Apr 09, 2021 Editorial
Kaieteur News – Yesterday, Guyana reached 50,000 citizens vaccinated for the novel coronavirus, COVID-19. This is about ten percent of our total eligible population or seven to eight percent of our total resident population, a significant milestone in our country’s effort to battle the unprecedented global pandemic that has not just upended public health systems across the world but which has also had fundamentally disruptive economic and technological impacts.
Yesterday was also a benchmark day for recorded daily infections, 135, although this might be attributable not so much to a spike in new infections but the increased testing undertaken by the Ministry of Health countrywide. Still, the monthly death rate shows a worrisome trend. With March of this year being, with 30 deaths, the third deadliest month since the pandemic began last March, this month, April, with just over a week in, promises to be the cruelest COVID month of all with 19 deaths already, an average now of little over two deaths per day. At the present rate, this month could easily surpass 60 deaths, significantly beating the previous monthly record of 44 deaths set by October of last year.
That said, the reality is that Guyana currently is not doing so badly when it comes to containing COVID-19 so far. Our per capita fatality rate (deaths/100k population) might not be anywhere close to virtual miracle countries like Tanzania which recorded 509 deaths out of a population of 58 million people, resulting in a 0.04 per capita fatality rate but our 252 deaths out of roughly 780,000 people puts us – with 32.5 deaths per 100,000 – at the lower end of the global scale. Consider, for example, that the global per capita fatality list is headed by the Czech Republic with 257.2 deaths per 100,000. Still, we lead the CARICOM Caribbean for similarly sized territories, not a statistic of prominence that we should be proud of.
The challenges in fighting the pandemic are complex and many. Access to vaccines, for example, comes with its own hurdles of finding enough vaccines to get at a time when rich, powerful countries are virtually hoarding the lion’s share, when the costs of vaccines when they are available threaten to put a dent in national coffers, when conspiracy-fueled misinformation abounds about unwarranted fears of the effects and even intent of the vaccine, and when there exists legitimate fears concerning actual documented effects of some vaccines, including blood clots.
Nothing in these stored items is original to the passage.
(* ===== verification/RsaCipher.v ===== *)
(** * security/cipher: RSA

    Models [RsaCipher] and [RsaCipherImpl] ([src/src/security/cipher/RsaCipher.cpp],
    [src/include/sne/security/cipher/RsaCipher.h]) over CryptoPP, which is a parameter:
    the class [CryptoPP] has the operations that the source calls and [CryptoPPSpec] what
    its documentation says of them.

    The output buffer is an array of [maxBufferLength] bytes at the end of the object; a
    write beyond it is undefined.  The [assert]s of the source are not there in a release
    build.  The keys that a cipher makes are what the exchange of seeds needs
    ([rsa_pair] of [SeedExchangeSpec.v]). *)

From S2P Require Import Prelude BitList Stream SeedExchange SeedExchangeSpec.

(** ** CryptoPP *)

(** [DecodingResult], or an exception. *)
Inductive decoding := Decoded (message : list Z) | InvalidCoding | DecryptError (what : string).

(** [RSAES_OAEP_SHA] and [RSASSA_PKCS1v15_SHA]; an operation answers [None] where it
    throws. *)
Class CryptoPP (Pool PublicKey PrivateKey : Type) := {
  newRandomPool : Pool;
  IncorporateEntropy : list Z → Pool → Pool;
  generate_key : nat → Pool → option (PrivateKey * Pool);       (* of a length in bits *)
  public_of : PrivateKey → PublicKey;
  DEREncode_private : PrivateKey → list Z;
  DEREncode_public : PublicKey → list Z;
  BERDecode_private : list Z → option PrivateKey;
  BERDecode_public : list Z → option PublicKey;
  FixedCiphertextLength : PublicKey → nat;
  FixedMaxPlaintextLength : PublicKey → nat;
  oaep_Encrypt : PublicKey → list Z → Pool → option (list Z) * Pool;
  oaep_Decrypt : PrivateKey → list Z → Pool → decoding * Pool;
  SignatureLength : PublicKey → nat;
  pkcs_Sign : PrivateKey → list Z → Pool → option (list Z) * Pool;
  pkcs_Verify : PublicKey → list Z → list Z → bool;
}.

(** A plaintext is padded with two digests of 20 bytes and two more bytes. *)
Class CryptoPPSpec (Pool PublicKey PrivateKey : Type) `{CryptoPP Pool PublicKey PrivateKey} := {
  decode_private k : BERDecode_private (DEREncode_private k) = Some k;
  decode_public k : BERDecode_public (DEREncode_public k) = Some k;
  generated_length n p k p' : generate_key n p = Some (k, p') →
    FixedCiphertextLength (public_of k) = ((n + 7) / 8)%nat ∧
    FixedMaxPlaintextLength (public_of k) = ((n - 1) / 8 - 41)%nat;
  public_encoding n p k p' : generate_key n p = Some (k, p') → (n ≤ 4096)%nat →
    Forall is_byte (DEREncode_public (public_of k)) ∧ (length (DEREncode_public (public_of k)) ≤ 4096)%nat;
  Encrypt_fits k m p : (length m ≤ FixedMaxPlaintextLength k)%nat → Forall is_byte m →
    ∃ x p', oaep_Encrypt k m p = (Some x, p') ∧ Forall is_byte x;
  Encrypt_length k m p x p' : oaep_Encrypt k m p = (Some x, p') → length x = FixedCiphertextLength k;
  Decrypt_Encrypt k m p x p' q : oaep_Encrypt (public_of k) m p = (Some x, p') → (oaep_Decrypt k x q).1 = Decoded m;
  Decrypt_length k x p m p' : oaep_Decrypt k x p = (Decoded m, p') → (length m ≤ FixedCiphertextLength (public_of k))%nat;
}.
All that said however, the key impediment to the people of Guyana combatting COVID-19 are the people themselves. As the government vaccination programme progresses, the country is seeing a correlative regression in citizen behavior, particularly when it comes to following basic COVID protocols. The use of the Guyana Defence Force in joint operations with the Guyana Police Force in what has been a soft enforcement approach for the gazetted pandemic restrictions has been met with mockery for no clear reason, this at a time when we’ve had the deadliest invading force ever to enter Guyana taking the lives of citizens of this country. Security forces seeking to break up parties have been attacked in various ways, whether by persons letting the air out vehicle tires or physically. We have a difficult challenge ahead of us, one that we can collectively overcome – we just have to decide to stop being our own worst enemy.